Les dieux y ont eu pour seul rôle
d’être les compagnons de nos veillées
et de nous avoir servi leur vin...
Voici nos jours
qui apparaissent pour nous assoiffer encore...
Dans la cohue des plaies anciennes,
nous n’avons pas reconnu notre blessure.
Mais ce lieu-saignement est désigné par nos noms.
Nous n’étions pas coupables d’être nés là
ni coupables... si tant d’envahisseurs
se sont, là, levés contre nous,
qui aimaient nos louanges du vin, nos légendes
et l’argenté de nos oliviers.
Nous n’étions pas coupables si les vierges
de Canaan ont suspendus leurs sarouals
aux têtes des bouquetins
pour que mûrissent les figues sauvages
et grandissent les prunes des plaines
ni coupables... si d’autres conteurs
se sont emparés de notre alphabet
pour décrire notre terre,
tout comme nous, tout comme nous.
Voici nos voix
et les leurs qui se croisent au(dessus des collines,
même écho à l’écho.
Le ney se mêle alors au ney et le vent aboie et aboie en vain.
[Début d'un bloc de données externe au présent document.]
(** * DeepChat: the session and connectivity logic of [app/main.py]

    A shallow embedding of the Streamlit script [src/app/main.py] and of
    [src/app/utils.py].  The script stores its state in Streamlit's
    [st.session_state], talks to the Ollama server through [ollama.list],
    [ollama.chat] and [ollama.show], and renders through Streamlit calls.

    - Python values that come back from the server are the JSON-like
      values of [Py.pyval]; the operations the script applies to them
      ([in], subscripting, [.get], iteration, [==]) follow Python,
      including the exceptions they raise.
    - The server calls and the widgets are the fields of an environment
      record [env]: one record describes what the outside world answers
      during one run of the script.
    - Streamlit rendering calls only emit to the page; they are recorded as
      events of a trace, next to the calls made to the chat client.
    - [st.error(...)] followed by [st.stop()] ends the run: it is embedded
      as the verdict the run halts with.
    - [ollama.ClientError], which [main] names in an [except] clause, is
      taken to be an exception class of the client library. *)

From Stdlib Require Import String Ascii List ZArith QArith Bool Lia.
Import ListNotations.
Close Scope Q_scope.
Open Scope string_scope.
Set Warnings "-register-all".

(** ** Python values and exceptions *)

Module Py.

(** The exception classes the script tells apart.  [NonException] stands
    for the classes that derive from [BaseException] but not from
    [Exception] ([KeyboardInterrupt], [SystemExit]): [except Exception]
    lets them through, a bare [except:] catches them. *)
Inductive exn_class :=
| ClientError | KeyError | ValueError | TypeError | AttributeError
| IndexError | OtherException | NonException.

(** [str] is the text [str(e)] gives; the texts of the interpreter's own
    errors are shortened. *)
Record exn := Exn { cls : exn_class; str : string }.

Definition is_Exception (e : exn) : bool :=
  match cls e with NonException => false | _ => true end.

Definition is_KeyError (e : exn) : bool :=
  match cls e with KeyError => true | _ => false end.

Definition is_ClientError (e : exn) : bool :=
  match cls e with ClientError => true | _ => false end.

Inductive result (A : Type) :=
| Ok (a : A)
| Raise (e : exn).
Arguments Ok {A} a.
Arguments Raise {A} e.

Definition rbind {A B} (r : result A) (k : A -> result B) : result B :=
  match r with Ok a => k a | Raise e => Raise e end.

Inductive pyval :=
| PyNone
| PyBool (b : bool)
| PyInt (n : Z)
| PyFloat (q : Q)
| PyStr (s : string)
| PyList (l : list pyval)
| PyDict (d : list (string * pyval)).

Definition pydict := list (string * pyval).

(** [d[k]] on the items of a dict (the first item with the key). *)
Fixpoint dict_get (d : pydict) (k : string) : option pyval :=
  match d with
  | [] => None
  | (k', v) :: d' => if String.eqb k' k then Some v else dict_get d' k
  end.

(** [needle in hay] for two [str]: substring test. *)
Fixpoint substring_of (needle hay : string) : bool :=
  if String.prefix needle hay then true
  else match hay with
       | EmptyString => false
       | String _ hay' => substring_of needle hay'
       end.

(** [x == s] where [s] is a [str] literal. *)
Definition eq_str (x : pyval) (s : string) : bool :=
  match x with PyStr s' => String.eqb s' s | _ => false end.

(** [k in v] for a [str] key [k]. *)
Definition contains (k : string) (v : pyval) : result bool :=
  match v with
  | PyDict d => Ok (match dict_get d k with Some _ => true | None => false end)
  | PyList l => Ok (existsb (fun x => eq_str x k) l)
  | PyStr s => Ok (substring_of k s)
  | _ => Raise (Exn TypeError "argument is not iterable")
  end.

(** [v[k]] for a [str] key [k]. *)
Definition getitem (v : pyval) (k : string) : result pyval :=
  match v with
  | PyDict d => match dict_get d k with
                | Some x => Ok x
                | None => Raise (Exn KeyError ("'" ++ k ++ "'"))
                end
  | PyList _ => Raise (Exn TypeError "list indices must be integers or slices, not str")
  | PyStr _ => Raise (Exn TypeError "string indices must be integers")
  | _ => Raise (Exn TypeError "object is not subscriptable")
  end.

(** [v.get(k)]: only a dict has the method; an absent key gives [None]. *)
Definition get (v : pyval) (k : string) : result pyval :=
  match v with
  | PyDict d => Ok (match dict_get d k with Some x => x | None => PyNone end)
  | _ => Raise (Exn AttributeError "object has no attribute 'get'")
  end.

Fixpoint chars (s : string) : list pyval :=
  match s with
  | EmptyString => []
  | String c s' => PyStr (String c EmptyString) :: chars s'
  end.

(** The items [for m in v] goes through. *)
Definition iter (v : pyval) : result (list pyval) :=
  match v with
  | PyList l => Ok l
  | PyDict d => Ok (map (fun kv => PyStr (fst kv)) d)
  | PyStr s => Ok (chars s)
  | _ => Raise (Exn TypeError "object is not iterable")
  end.

(** [any(p(m) for m in items)]: stops at the first true item; an
    exception raised by [p] before that escapes. *)
Fixpoint any (p : pyval -> result bool) (items : list pyval) : result bool :=
  match items with
  | [] => Ok false
  | m :: rest =>
      match p m with
      | Ok true => Ok true
      | Ok false => any p rest
      | Raise e => Raise e
      end
  end.

End Py.
Import Py.

Notation "x <- r ;; k" := (rbind r (fun x => k))
  (at level 100, r at next level, right associativity, only parsing).

(** ** Data model *)

Inductive role := user | assistant.

(** A message of the transcript: the dict [{"role": ..., "content": ...}].
    The content of a user message is the prompt, a [str]; the content of an
    assistant message is whatever [response['message']['content']] held. *)
Record message := Message { msg_role : role; msg_content : pyval }.

(** [st.session_state.params]: the dict is created with these four keys by
    [initialize_session] and only these keys are ever assigned, so it is a
    record.  The three floats are the rationals their literals denote; the
    script only stores and compares them. *)
Record gen_params := GenParams {
  temperature : Q;
  top_p : Q;
  num_predict : Z;
  repeat_penalty : Q
}.

(** [st.session_state] as the script finds it when a run starts: each of
    the two entries is there or not. *)
Record session_state := SessionState {
  ss_messages : option (list message);
  ss_params : option gen_params
}.

Definition fresh_session : session_state := SessionState None None.

(** What the run has emitted: page elements and calls to the chat client,
    oldest first. *)
Inductive event :=
| UiChatMessage (r : role) (body : pyval)
| UiErrorBox (detail : string)
| CallChat (model : string) (msgs : list message) (options : gen_params).

(** The state phase 3 of a run works on: the two session entries, both
    present once [initialize_session] has run, and the trace. *)
Record world := World {
  messages : list message;
  params : gen_params;
  trace : list event
}.

(** What the outside answers during one run of the script. *)
Record env := Env {
  ollama_list : result pyval;
  ollama_chat : string -> list message -> gen_params -> result pyval;
  slider_float : string -> Q -> Q -> Q -> Q;
  slider_int : string -> Z -> Z -> Z -> Z -> Z;
  button : string -> bool;
  chat_input : string -> option string
}.

Definition required_model : string := "deepseek-r1:1.5b".

(** ** Statements that read and write the state, and may raise *)

Definition M (A : Type) : Type := world -> result A * world.

Definition ret {A} (a : A) : M A := fun w => (Ok a, w).

Definition bind {A B} (c : M A) (k : A -> M B) : M B :=
  fun w => match c w with
           | (Ok a, w') => k a w'
           | (Raise e, w') => (Raise e, w')
           end.

Definition lift {A} (r : result A) : M A := fun w => (r, w).

Definition raise {A} (e : exn) : M A := lift (Raise e).

Declare Scope stmt_scope.
Delimit Scope stmt_scope with stmt.
Notation "x <~ c ;; k" := (bind c (fun x => k))
  (at level 100, c at next level, right associativity) : stmt_scope.
Notation "c ;;; k" := (bind c (fun _ => k))
  (at level 100, right associativity) : stmt_scope.

(** [try: body except Exception as e: handler(e)].  What the body did to
    the state before it raised stays done. *)
Definition try_except_Exception {A} (body : M A) (handler : exn -> M A) : M A :=
  fun w => match body w with
           | (Raise e, w') =>
               if is_Exception e then handler e w' else (Raise e, w')
           | done => done
           end.

Definition emit (ev : event) : M unit :=
  fun w => (Ok tt, World (messages w) (params w) (trace w ++ [ev])).

(** [st.session_state.messages.append(m)] *)
Definition append_message (m : message) : M unit :=
  fun w => (Ok tt, World (messages w ++ [m]) (params w) (trace w)).

(** [st.session_state.messages.pop()] *)
Definition pop_message : M unit :=
  fun w => match messages w with
           | [] => (Raise (Exn IndexError "pop from empty list"), w)
           | _ :: _ => (Ok tt, World (removelast (messages w)) (params w) (trace w))
           end.

(** ** [initialize_session] (main.py, lines 73-90) *)

Definition initial_greeting : message :=
  Message assistant (PyStr "How can I help you today? 🚀").

Definition default_params : gen_params :=
  GenParams (7 # 10) (9 # 10) 512 (11 # 10).

(** Each entry is set only when it is not in the session state yet.  The
    result is the state the rest of the run works on, with an empty
    trace. *)
Definition initialize_session (ss : session_state) : world :=
  World (match ss_messages ss with
         | Some l => l
         | None => [initial_greeting]
         end)
        (match ss_params ss with
         | Some p => p
         | None => default_params
         end)
        [].

(** The session state a run leaves behind for the next one. *)
Definition save (w : world) : session_state :=
  SessionState (Some (messages w)) (Some (params w)).

(** ** [settings_sidebar] (main.py, lines 92-130) *)

(** The four slider statements: each assigns one key of the params dict
    the value [st.slider] returns for the bounds and the current value. *)
Definition temperature_control (e : env) (w : world) : world :=
  let p := params w in
  World (messages w)
        (GenParams (slider_float e "Temperature (Creativity)" 0 1 (temperature p))
                   (top_p p) (num_predict p) (repeat_penalty p))
        (trace w).

Definition top_p_control (e : env) (w : world) : world :=
  let p := params w in
  World (messages w)
        (GenParams (temperature p)
                   (slider_float e "Top-P Sampling" (1 # 10) 1 (top_p p))
                   (num_predict p) (repeat_penalty p))
        (trace w).

Definition num_predict_control (e : env) (w : world) : world :=
  let p := params w in
  World (messages w)
        (GenParams (temperature p) (top_p p)
                   (slider_int e "Max Response Length" 128 2048 (num_predict p) 128)
                   (repeat_penalty p))
        (trace w).

Definition repeat_penalty_control (e : env) (w : world) : world :=
  let p := params w in
  World (messages w)
        (GenParams (temperature p) (top_p p) (num_predict p)
                   (slider_float e "Repeat Penalty" 1 2 (repeat_penalty p)))
        (trace w).

Definition reset_greeting : message :=
  Message assistant (PyStr "How can I help you with coding today? 🚀").

(** The body of the clear-history button: the assignment of lines 127-129. *)
Definition clear_history (w : world) : world :=
  World [reset_greeting] (params w) (trace w).

(** The second component tells whether [st.rerun()] was called: it ends
    the run there. *)
Definition settings_sidebar (e : env) (w : world) : world * bool :=
  let w1 := temperature_control e w in
  let w2 := top_p_control e w1 in
  let w3 := num_predict_control e w2 in
  let w4 := repeat_penalty_control e w3 in
  if button e "🧹 Clear Chat History" then (clear_history w4, true)
  else (w4, false).

(** ** [display_chat] (main.py, lines 132-136) *)

Definition display_chat (w : world) : world :=
  World (messages w) (params w)
        (trace w ++ map (fun m => UiChatMessage (msg_role m) (msg_content m)) (messages w)).

(** ** [handle_query] (main.py, lines 138-187) *)

Definition invalid_format : exn :=
  Exn ValueError "Invalid response format from Ollama API".

(** Line 166: the test of the [if].  [or] evaluates its second operand
    only when the first is false. *)
Definition response_malformed (response : pyval) : result bool :=
  has_message <- contains "message" response ;;
  if negb has_message then Ok true
  else (inner <- getitem response "message" ;;
        has_content <- contains "content" inner ;;
        Ok (negb has_content)).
Comme si nos chants en automne
étaient leurs chants en automne.
Comme si ce pays nous soufflait nos mots...
Mais la fête de l’avoine nous appartient,
Jéricho nous appartient et nous appartiennent
nos traditions dans les louanges des demeures
et la culture du blé et de la marguerite des prés.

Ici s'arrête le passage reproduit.